O jornal Folha de S. Paulo publicou um editorial no sábado (13) em que criticou a postura do candidato à prefeitura de São Paulo, José Serra que estaria se aproximando do “conservadorismo evangélico”. O texto cita a criação de um “kit evangélico”, agenda que que representaria os interesses de igrejas, que, segundo a publicação, desejam tratamento diferenciado para os templos religiosos que ultrapassam os níveis de ruídos exigidos pelas normas urbanísticas.
A questão do kit anti-homofobia, conhecido como kit gay é citada como centro dos ataques mútuos entre os candidatos na atual fase da campanha. O material foi elaborado durante a gestão de Haddad no Ministério da Educação.
O conjunto de materiais audiovisuais gerou protestos de parlamentares religiosos na Câmara que pressionaram a presidente Dilma Rousseff. Dilma acabou por vetar sua distribuição em escolas da rede pública de todo o país. Na época, ela chegou a afirmar que não aceitava “propaganda de opções sexuais”.
O editorial opõe o conservadorismo a uma liderança “moderna e arejada”. Por fim, termina por enfatizar a “preocupante a atitude amistosa de Serra com esses lobbies [religiosos], bem como a disposição de Haddad de também acomodar-se a eles”.
Veja a íntegra do texto opinativo do jornal Folha de S. Paulo:
Editorial: Kit evangélico
A imagem do candidato tucano José Serra já foi mais associada a valores liberais, cultivados por grupos tanto à esquerda quanto à direita do espectro partidário.
Tais valores informam que preferências sexuais e religiosas são assuntos da órbita privada; ao homem público caberia manter equidistância de lobbies que, na defesa legítima de seus interesses, acabam por conferir relevo exagerado a temas da esfera íntima.
Na corrida presidencial de 2010, ao explorar contradição da petista Dilma Rousseff –que se dizia favorável à descriminalização do aborto, mas recuou na campanha de maneira oportunista–, Serra já havia selado uma aliança com o conservadorismo evangélico. Sua atual peregrinação por templos e a aceitação graciosa de apoiadores que flertam com a intolerância indicam um caminho sem volta.
Tal rota pode render-lhe resultado nas urnas, sem dúvida. Pesquisas, como a realizada pelo Datafolha em setembro, indicam que convicções conservadoras são partilhadas por amplos setores da sociedade paulistana. Mas não há como comer do bolo conservador e, ao mesmo tempo, passar-se por liderança moderna, arejada.
Daí um certo cansaço, misturado a frustração, que se nota nos círculos mais liberais.

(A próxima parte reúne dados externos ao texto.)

(** [basicDemo]: roots and exponents at various accuracies. *)
Definition basicDemo_step (resolution : Z) : M unit :=
  family <- call_FXfamily resolution None ;;
  let val := 2 in
  print [PStr "=== "; PInt resolution; PStr " bits ==="] ;;;
  two <- call_FXnum (VLit (VInt val)) family ;;
  rt <- call_unary Sqrt two ;;
  print [PStr "sqrt("; PInt val; PStr ")~ "; PNum rt] ;;;
  sq <- call_binary Mul rt (ONum rt) ;;
  print [PStr "sqrt("; PInt val; PStr ")^2 ~ "; PNum sq] ;;;
  e <- call_constant Cexp1 family ;;
  print [PStr "exp(1) ~ "; PNum e] ;;;
  print [].

Definition basicDemo : M unit :=
  for_each [8; 32; 80; 274] basicDemo_step.

(** [overflowDemo]: how finite range limits the exponential. *)
Definition step : literal := VFloat 3602879701896397 (-55).   (* 0.1 *)

Definition overflow_report (intsize : Z) (x : Number) : list piece :=
  [PInt intsize; PStr "-bit integer part: exp(x) overflows near x=";
   PFloat x].

Fixpoint overflow_loop (fuel : nat) (intsize : Z) (x : Number) : M unit :=
  match fuel with
  | O => out_of_fuel
  | Datatypes.S fuel' =>
      r <- try_except_overflow (call_unary Exp x) ;;
      match r with
      | None => print (overflow_report intsize x)          (* break *)
      | Some ex =>
          x' <- call_binary Add x (OLit step) ;;
          overflow_loop fuel' intsize x'
      end
  end.

Definition overflowDemo_step (fuel : nat) (res intsize : Z) : M unit :=
  family <- call_FXfamily res (Some intsize) ;;
  x <- call_FXnum (VLit (VFloat 0 0)) family ;;
  overflow_loop fuel intsize x.

Definition overflowDemo (fuel : nat) : M unit :=
  let res := 20 in
  print [PStr "=== "; PInt res; PStr "-bit fractional part ==="] ;;;
  for_each [4; 8; 16; 32] (overflowDemo_step fuel res) ;;;
  print [].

Tanto mais quando um pastor, Silas Malafaia, defende com o espírito de cruzados medievais a candidatura de Serra. “Vou arrebentar em cima do Haddad”, jactou-se o líder religioso.
O pretexto é o famigerado “kit gay”, tentativa desastrada do então ministro da Educação, Fernando Haddad (PT), de produzir um material –de formulação discutível– contra intolerância sexual nas escolas. Como já se tornou hábito no petismo, após o estrago e a grita dos religiosos, recuou-se completamente, e o próprio Haddad tentou desvencilhar-se da proposta.
O “kit gay”, por qualquer ângulo que se olhe, é assunto de somenos na política pública federal. Que dirá na municipal, em que os destinos da ocupação do solo, do transporte, da assistência à saúde e do ensino assumem peso avassalador na lista de prioridades.
Ocupação do solo, aliás, integra o “kit evangélico” real, a agenda de interesses que religiosos apresentam aos candidatos. Desejam tratamento diferenciado para os templos –a fim de que possam ultrapassar os níveis de ruído exigidos de outros estabelecimentos e fixar-se onde e como queiram, a despeito das normas urbanísticas.
É preocupante a atitude amistosa de Serra com esses lobbies, bem como a disposição de Haddad de também acomodar-se a eles.